Motorama оказались в Южной Америке первый раз в 2014-м. В октябре 2018 года группа впервые сыграла в Лондоне — в клуб пришли 210 человек, пока на улице стояло без билетов еще 50. Я спрашивал у зрителей (почти все они были британцами), что они думают об этой музыке и не слишком ли она похожа на Joy Division. К моему удивлению, это никого не беспокоило. Напротив, им понравилась изобретательность Motorama в обновлении жанра. Несколько молодых людей специально приехали на концерт из Корнуолла (пять часов на машине от Лондона), потому что Motorama — их любимая группа. Вероятно, это можно рассматривать как некую манифестацию ностальгии по звуку, которого больше нет, — пример той самой ретромании, о которой пишет Саймон Рейнольдс[627]: Motorama своей честной и незатейливой музыкой заполняют пустоту, которую британский пост-панк оставил после себя. Их история еще раз доказывает, что аутентичность всегда остается на усмотрение публики. Группа постоянно существовала «вне» трендов (и сейчас не вполне попадает в новую русскую волну) и даже вне традиционных российских культурных столиц. Тем не менее группа преуспела на международном рынке. «Обычно музыканты чувствуют, что они все украли у Запада, и переживают на этот счет, — говорит Паршин. — Мы особо не переживаем, потому что, ну, все взаимосвязано — и в России, и на Западе, и между Россией и Западом. Просто бери и делай. Все открыто, все возможно»[628].
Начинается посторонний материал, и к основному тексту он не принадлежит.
(* ===== verification/AeadOneShotSpec.v ===== *)
(** The one-shot calls of authenticated encryption, against the reference of
    [AeadRules]: the algorithms that go through an operation, then those that are
    one-shot only, XChaCha20-Poly1305 and Ascon-AEAD128, and last the calls whole,
    for every algorithm, with decryption as the inverse of encryption. *)

From stdpp Require Import base decidable list.
From Stdlib Require Import ZArith Lia.
From Stdlib Require Import Strings.Byte.
From S2P Require Import Prelude.
From S2P Require Import Values.
From S2P Require Import Engine.
From S2P Require Import WolfCrypt.
From S2P Require Import KeyPolicy.
From S2P Require Import KeyFormat.
From S2P Require Import StoreIface.
From S2P Require Import Library.
From S2P Require Import KeyStore.
From S2P Require Import KeyStoreRules.
From S2P Require Import Operation.
From S2P Require Import Ccm.
From S2P Require Import CcmSpec.
From S2P Require Import WolfAead.
From S2P Require Import Aead.
From S2P Require Import AeadOneShot.
From S2P Require Import AeadRules.
From S2P Require Import AeadFinal.
From S2P Require Import AeadOps.
From S2P Require Import AeadProps.

#[local] Open Scope Z_scope.

(** * The two algorithms that are one-shot only *)

Inductive seal_algo : Set := XCHACHA | ASCON.

Definition seal_alg (v : seal_algo) : Z :=
  match v with XCHACHA => PSA_ALG_XCHACHA20_POLY1305 | ASCON => PSA_ALG_ASCON_AEAD128 end.

(** Which of them a call takes; [None]: it goes through an operation. *)
Definition oneshot_only {C : Config} (alg : Z) : option seal_algo :=
  if HAVE_XCHACHA && PSA_ALG_AEAD_EQUAL alg PSA_ALG_XCHACHA20_POLY1305 then Some XCHACHA
  else if HAVE_ASCON && PSA_ALG_AEAD_EQUAL alg PSA_ALG_ASCON_AEAD128 then Some ASCON
  else None.

Section AeadOneShotSpec.
Context {C : Config} {E : WolfCryptErr} {EO : WolfCryptErrOk E} {K : WolfCryptKeys}.
Context {R : WolfCryptRng} {O : StoreOps} {B : KeyBackend}.
Context {W : WolfCryptAead} {D : WolfCryptAesDirect}.
Context {WO : WolfCryptAeadOk W D} {DO : WolfCryptAesDirectOk D}.

Implicit Types c : wolfpsa_aead_ctx.
Implicit Types s : opstate O wolfpsa_aead_ctx.


(** * One shot *)

(** What the one-shot calls may be given, but for the room of the output. *)
Record load_ok (m : aead_algo) (nonce additional_data data : input) : Prop := {
lo_nonce : is_null nonce = false;
lo_bounds : nonce_bounds m (zlen (input_bytes nonce));
lo_ad : ad_ok additional_data;
lo_aad : zlen (input_bytes additional_data) <= UINT32_MAX;
lo_data : ad_ok data;
lo_size : zlen (input_bytes data) <= UINT32_MAX;
lo_ccm : m = AES_CCM -> zlen (input_bytes data) < 256 ^ (15 - zlen (input_bytes nonce)) }.

Lemma ad_ok_length data : ad_ok data -> input_length data = zlen (input_bytes data).
Proof. intros H. destruct data as [k|l]; [|done]. by rewrite H. Qed.

Lemma input_length_nonneg data : 0 <= input_length data.
Proof. destruct data; [simpl; lia|apply zlen_nonneg]. Qed.

(** The lengths that CCM accepts. *)
Lemma ccm_lengths_ok alg n ad plaintext :
aead_algo_of alg = Some AES_CCM -> n = 0 \/ 7 <= n <= 13 /\ plaintext < 256 ^ (15 - n) ->
ad <= UINT32_MAX -> 0 <= plaintext ->
wolfpsa_aead_check_lengths alg n ad plaintext = PSA_SUCCESS.
Proof.
intros Ha Hn Had Hp. destruct (algo_tests _ _ Ha) as (H1 & H2 & H3 & _). unfold wolfpsa_aead_check_lengths.
rewrite H2. unfold wolfpsa_aead_limits. cbn [existsb]. rewrite H1, H3.
change (bool_decide (AES_CCM = AES_CCM)) with true. change (bool_decide (AES_CCM = AES_GCM)) with false.
change (bool_decide (AES_CCM = CHACHA_POLY)) with false. rewrite (proj2 (fits_word32_spec ad) Had).
cbn [andb orb negb].
assert (Hz : negb (n =? 0) && (15 - n <? 8) && negb (Z.shiftr plaintext (8 * (15 - n)) =? 0) = false); [|by rewrite Hz].
destruct Hn as [->|[Hn Hlt]]; [done|].
assert (H256 : 256 ^ (15 - n) = 2 ^ (8 * (15 - n))) by (rewrite Z.pow_mul_r by lia; done).
rewrite Z.shiftr_div_pow2, Z.div_small by lia. apply andb_false_r.
Qed.

(** A loaded context. *)
Record aead_loaded (m : aead_algo) (nonce aad text : list byte) c c' : Prop := {
ld_alg : aead_alg c' = aead_alg c;
ld_type : aead_key_type c' = aead_key_type c;
ld_key : aead_key c' = aead_key c;
ld_tag : aead_tag_length c' = aead_tag_length c;
ld_dir : aead_direction c' = aead_direction c;
ld_ready : aead_ready m c';
ld_has : aead_has m c' text;
ld_nonce : aead_nonce c' = nonce;
ld_aad : aead_aad c' = aad;
ld_met : lengths_met c' text;
ld_buffered : aead_streaming c' = false }.

(** The lengths that a one-shot call declares. *)
Definition load_lengths (m : aead_algo) (additional_data data : input) : option (Z * Z) :=
if bool_decide (m = AES_CCM) then Some (input_length additional_data, input_length data) else None.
Я сижу в The Temple — маленьком и громком манчестерском баре, на месте которого когда-то был общественный туалет. Рядом со мной — английский юноша в свитере с надписью «Гоша Рубчинский». Я спрашиваю его, знает ли он, что написано у него на одежде. «Нет, но знаю, что по-русски», — отвечает он. «Почему ты его носишь?» — «Ну, круто же». Раньше, пока я проводил свое исследование, у меня было много подобных разговоров в России: спрашивая людей, знают ли они, о чем поют в нравящихся им песнях на английском языке, я обычно получал отрицательный ответ. В Англии еще десять лет назад подобный разговор было сложно представить — кажется, взаимное восприятие между российской и британской культурами меняется.
Перед своим первым концертом в Лондоне в сентябре 2019 года, Катя Шилоносова (она же Kate NV и вокалистка «ГШ») прокомментировала появление русских музыкантов в западной Европе следующим образом:
Мне кажется, что изнутри это правильно оценивать как раз сложнее — нужен взгляд со стороны, который помог бы правильно это проанализировать. По моим ощущениям, в рынок мы пока не встроились — хотя что такое рынок вообще? Но все хотя бы стали понимать, что, вообще-то, у нас тут тоже классные ребята, которые делают классную музыку. И круто, что все разные. Тренд точно был: вся эта мода на восточноевропейское, и Гоша Рубчинский, который, конечно, сильно на это повлиял. Сейчас все же сошла [на нет] вся эта мода на «панельки» и, скорее, просто появилось много музыки из России. Это открыло всем глаза и уши на то, что у нас повеселее, чем у многих. И это уже точно не про тренд, иначе все бы были одинаковыми[629].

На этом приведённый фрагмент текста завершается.